Report every line of the entries that contains the word "TypeIngredients".

Records from a dataset
########################################
(* ===== verification/Scenarios.v ===== *)
(** * Concrete runs of the component against a fixture server

    A small TheMealDB ([fixture_db]) that keeps [MealDBContract], servers
    that fail ([failing_db], [down_db]), and states reached by running
    events with [Component.run] from [init].  The witnesses of the claims
    apply each claim at these concrete inputs, with the hypotheses
    discharged by evaluation. *)

From S2P Require Import Prelude JsString JsValue Resolver MergeMeals Filters Async FetchRecipes Component View.

Definition slot_fields (key : nat -> jsstr) (vals : list jsstr) : meal :=
  map (fun i => (key i, Some (default [] (vals !! (i - 1))))) (seq 1 20).

Definition summary (id name : string) : meal :=
  [(⟦"idMeal"⟧, Some (js id)); (⟦"strMeal"⟧, Some (js name));
   (⟦"strMealThumb"⟧, Some (⟦"https://img/"⟧ ++ js id))].

Definition detail (id name : string) (ings : list string) : meal :=
  summary id name ++ [(⟦"strCategory"⟧, Some ⟦"Main"⟧); (⟦"strArea"⟧, Some ⟦"British"⟧);
                      (⟦"strInstructions"⟧, Some ⟦"Cook."⟧); (⟦"strYoutube"⟧, None)] ++
  slot_fields slot_key (map js ings) ++ slot_fields measure_key (map (fun _ => ⟦"1 cup"⟧) ings).

Definition d1 := detail "1" "Roast Chicken" ["Chicken"; "Salt"].
Definition d2 := detail "2" "Chicken Rice" ["Chicken"; "Rice"; "Olive Oil"].
Definition d3 := detail "3" "Rice Pudding" ["Rice"; "Milk"].
Definition d4 := detail "4" "Chili Con Carne" ["Chili"; "Beef Mince"].
Definition d5 := detail "5" "Bean Chili" ["Chili"; "Beans"].
Definition d6 := detail "6" "Chili Soup" ["Tomato"; "Chili"].
Definition d7 := detail "7" "Chili Stew" ["Chili"; "beef stock"].
Definition d8 := detail "8" "Chili Rice" ["Chili"; "Rice"].
Definition d9 := detail "9" "Chili Onions" ["Chili"; "Onion"].

Definition fixture_details : list meal := [d1; d2; d3; d4; d5; d6; d7; d8; d9].

Definition summary_of (d : meal) : meal :=
  [(⟦"idMeal"⟧, Some (ToString (idMeal d)))].

Definition fixture_filter (q : jsstr) : response (option (list meal)) :=
  if decide (q = ⟦"chicken"⟧) then Resolved (Some (map summary_of [d1; d2]))
  else if decide (q = ⟦"rice"⟧) then Resolved (Some (map summary_of [d2; d3; d8]))
  else if decide (q = ⟦"chili"⟧) then Resolved (Some (map summary_of [d4; d5; d6; d7; d8; d9]))
  else Resolved None.

Definition fixture_lookup (k : jsstr) : response (option (list meal)) :=
  Resolved (match List.filter (fun d => bool_decide (idMeal d = JStr k)) fixture_details with
            | [] => None
            | ds => Some ds
            end).

Definition fixture_db : MealDB := {| filter_php := fixture_filter; lookup_php := fixture_lookup |}.

(** The same server with [lookup.php?i=2] failing. *)
Definition failing_db : MealDB :=
  {| filter_php := fixture_filter;
     lookup_php := fun k => if decide (k = ⟦"2"⟧) then Rejected else fixture_lookup k |}.

Definition search_by (ing : string) (db : MealDB) : list event :=
  [TypeIngredients (js ing); ClickGetRecipes; Complete 0 db].

(** A server whose [filter.php] always fails. *)
Definition down_db : MealDB :=
  {| filter_php := fun _ => Rejected; lookup_php := fixture_lookup |}.

(** The state after a run of events ([init] if one is impossible). *)
Definition after (es : list event) : state := default init (run init es).

(** A search in flight, and a finished search with a card opened. *)
Definition es_loading : list event := [TypeIngredients ⟦"chicken"⟧; ClickGetRecipes].
Definition es_done : list event := search_by "chicken, rice" fixture_db ++ [ClickCard d2].

(** ** The fixture keeps the server contract *)

Lemma idMeal_summary_of d : idMeal (summary_of d) = JStr (ToString (idMeal d)).
Proof. reflexivity. Qed.

#[export] Instance fixture_contract : MealDBContract fixture_db.
Proof.
  split.
  - intros q ms m. cbn [filter_php fixture_db]. unfold fixture_filter.
    repeat case_decide; intros E Hm; inversion E; subst;
      apply list_elem_of_In in Hm; simpl in Hm;
      repeat (destruct Hm as [<-|Hm]; [eexists; apply idMeal_summary_of|]); done.
  - intros k ms d. cbn [lookup_php fixture_db]. unfold fixture_lookup.
    destruct (List.filter _ _) as [|d' ds] eqn:E; intros Heq Hd; inversion Heq; subst.
    rewrite <- E in Hd. apply list_elem_of_In, filter_In in Hd as [_ Hd].
    by apply bool_decide_eq_true in Hd.
Qed.

(** ** Witnesses *)

Lemma reach_loading : reachable (after es_loading).
Proof. apply (run_reachable es_loading). vm_compute. reflexivity. Qed.

Lemma reach_done : reachable_with (fun db => MealDBContract db) (after es_done).
Proof.
  apply (run_reachable_with _ es_done init); [constructor| |vm_compute; reflexivity].
  repeat (apply Forall_cons; split; [first [exact I|exact fixture_contract]|]). constructor.
Qed.

Lemma reach_done_any : reachable (after es_done).
Proof. apply (run_reachable es_done). vm_compute. reflexivity. Qed.

Lemma at_most_one_search_witness : length (inflight (after es_loading)) <= 1.
Proof. apply at_most_one_search, reach_loading. Defined.

Lemma no_second_search_witness :
  ~ ui_step (after es_loading) ClickGetRecipes (start_search (after es_loading)).
Proof. apply no_second_search; [apply reach_loading|vm_compute; discriminate]. Defined.

Lemma results_no_error_witness : error (after es_done) = [].
Proof. apply results_no_error; [apply reach_done_any|vm_compute; discriminate]. Defined.

Lemma error_never_enter_witness : error (after es_done) <> msg_enter.
Proof. apply error_never_enter, reach_done_any. Defined.

Lemma search_progress_witness :
  (loading (after es_loading) = false ->
     exists s', ui_step (after es_loading) ClickGetRecipes s' /\ loading s' = true) /\
  (loading (after es_loading) = true ->
     exists s', ui_step (after es_loading) (Complete 0 fixture_db) s' /\ loading s' = false).
Proof. apply search_progress, reach_loading. Defined.

Lemma button_disabled_iff_witness :
  fst (button_view (after es_loading)) = true <-> inflight (after es_loading) <> [].
Proof. apply button_disabled_iff, reach_loading. Defined.

Lemma grid_view_keys_witness : NoDup (card_key <$> grid_view (after es_done)).
Proof. apply grid_view_keys, reach_done. Defined.

Lemma fetchRecipes_body_lookup_reject_witness :
  snd (fetchRecipes_body failing_db [] [] [JStr ⟦"chicken"⟧; JStr ⟦"rice"⟧]) = Rejected.
Proof.
  apply (fetchRecipes_body_lookup_reject failing_db [] [] _
           [[summary_of d1; summary_of d2]; [summary_of d2; summary_of d3; summary_of d8]]
           (summary_of d2)).
  - vm_compute. reflexivity.
  - apply (bool_decide_unpack _). vm_compute. reflexivity.
  - vm_compute. reflexivity.
Defined.

Lemma fetchRecipes_body_filter_reject_witness :
  fetchRecipes_body down_db ⟦"beef"⟧ [] [JStr ⟦"egg"⟧] = (omap filter_req [JStr ⟦"egg"⟧], Rejected).
Proof.
  apply (fetchRecipes_body_filter_reject down_db _ _ _ (JStr ⟦"egg"⟧));
    [apply elem_of_cons; by left|reflexivity].
Defined.

Lemma popup_respects_exclusion_witness :
  exists s, field d5 (slot_key 2) = JStr s /\ s <> [] /\
    ~ exists l r, toLowerCase s = l ++ toLowerCase ⟦"beef"⟧ ++ r.
Proof.
  apply popup_respects_exclusion; [vm_compute; reflexivity|].
  apply (bool_decide_unpack _). vm_compute. reflexivity.
Defined.

Lemma excludeFilter_case_insensitive_witness :
  excludeFilter ⟦"BEEF"⟧ [d4; d5] = excludeFilter (map ascii_lower ⟦"BEEF"⟧) [d4; d5].
Proof. apply excludeFilter_case_insensitive. repeat constructor. Defined.

Lemma selected_in_grid_witness : d2 ∈ meals (after es_done).
Proof. apply (selected_in_grid (after es_done) d2); [apply reach_done_any|vm_compute; reflexivity]. Defined.

Lemma input_complete_commute_witness :
  exists s1', ui_step (after es_loading) (Complete 0 fixture_db) s1' /\
    ui_step s1' (TypeExclude ⟦"beef"⟧)
      (after (es_loading ++ [TypeExclude ⟦"beef"⟧; Complete 0 fixture_db])).
Proof.
  apply (input_complete_commute _ _ _ _ (after (es_loading ++ [TypeExclude ⟦"beef"⟧])));
    [reflexivity|apply step_ui_step; vm_compute; reflexivity..].
Defined.

Lemma fetchRecipes_body_shown_witness :
  exists lists dets,
    promise_all (map (fetch_filter fixture_db) [JStr ⟦"chili"⟧]) = Resolved lists /\
    promise_all (map (fetch_detail fixture_db) (mergeMeals idMeal lists)) = Resolved dets /\
    sublist [d5; d6; d8] (omap id dets) /\
    Forall (fun m => ⟦"beef"⟧ = [] \/
      forall j, 1 <= j <= 20 -> ~ slot_matches (toLowerCase ⟦"beef"⟧) m j) [d5; d6; d8].
Proof.
  apply (fetchRecipes_body_shown fixture_db ⟦"beef"⟧ under_15 [JStr ⟦"chili"⟧]).
  vm_compute. reflexivity.
Defined.

Lemma fetchRecipes_sched_order_witness :
  fetchRecipes_sched fixture_db [1; 0] (fun n => rev (seq 0 n)) [] []
    [JStr ⟦"chicken"⟧; JStr ⟦"rice"⟧] =
  Some (fetchRecipes_body fixture_db [] [] [JStr ⟦"chicken"⟧; JStr ⟦"rice"⟧]).
Proof.
  apply fetchRecipes_sched_order.
  - apply (bool_decide_unpack _). vm_compute. reflexivity.
  - intros n. symmetry. apply Permutation_rev.
Defined.

Lemma fetchRecipes_sched_reject_early_witness :
  fetchRecipes_sched down_db [0] (fun _ => []) [] [] [JStr ⟦"egg"⟧; JStr ⟦"rice"⟧] =
  Some (omap filter_req [JStr ⟦"egg"⟧; JStr ⟦"rice"⟧], Rejected).
Proof.
  apply (fetchRecipes_sched_reject_early down_db _ _ [] [] _ 0 (JStr ⟦"egg"⟧)).
  - apply NoDup_singleton.
  - apply Forall_cons. split; [cbn; lia|constructor].
  - apply elem_of_cons. by left.
  - reflexivity.
  - vm_compute. reflexivity.
Defined.

Lemma fetchRecipes_body_uri_error_witness :
  fetchRecipes_body fixture_db [] [] [JStr ⟦"rice"⟧; JStr [55296%N]] =
    (omap filter_req [JStr ⟦"rice"⟧; JStr [55296%N]], Rejected) /\
  FilterReq [55296%N] ∉ fst (fetchRecipes_body fixture_db [] [] [JStr ⟦"rice"⟧; JStr [55296%N]]).
Proof.
  apply (fetchRecipes_body_uri_error fixture_db [] [] _ (JStr [55296%N])).
  - apply elem_of_cons. right. apply elem_of_cons. by left.
  - reflexivity.
Defined.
########################################
*Response to this task*
  [TypeIngredients (js ing); ClickGetRecipes; Complete 0 db].
Definition es_loading : list event := [TypeIngredients ⟦"chicken"⟧; ClickGetRecipes].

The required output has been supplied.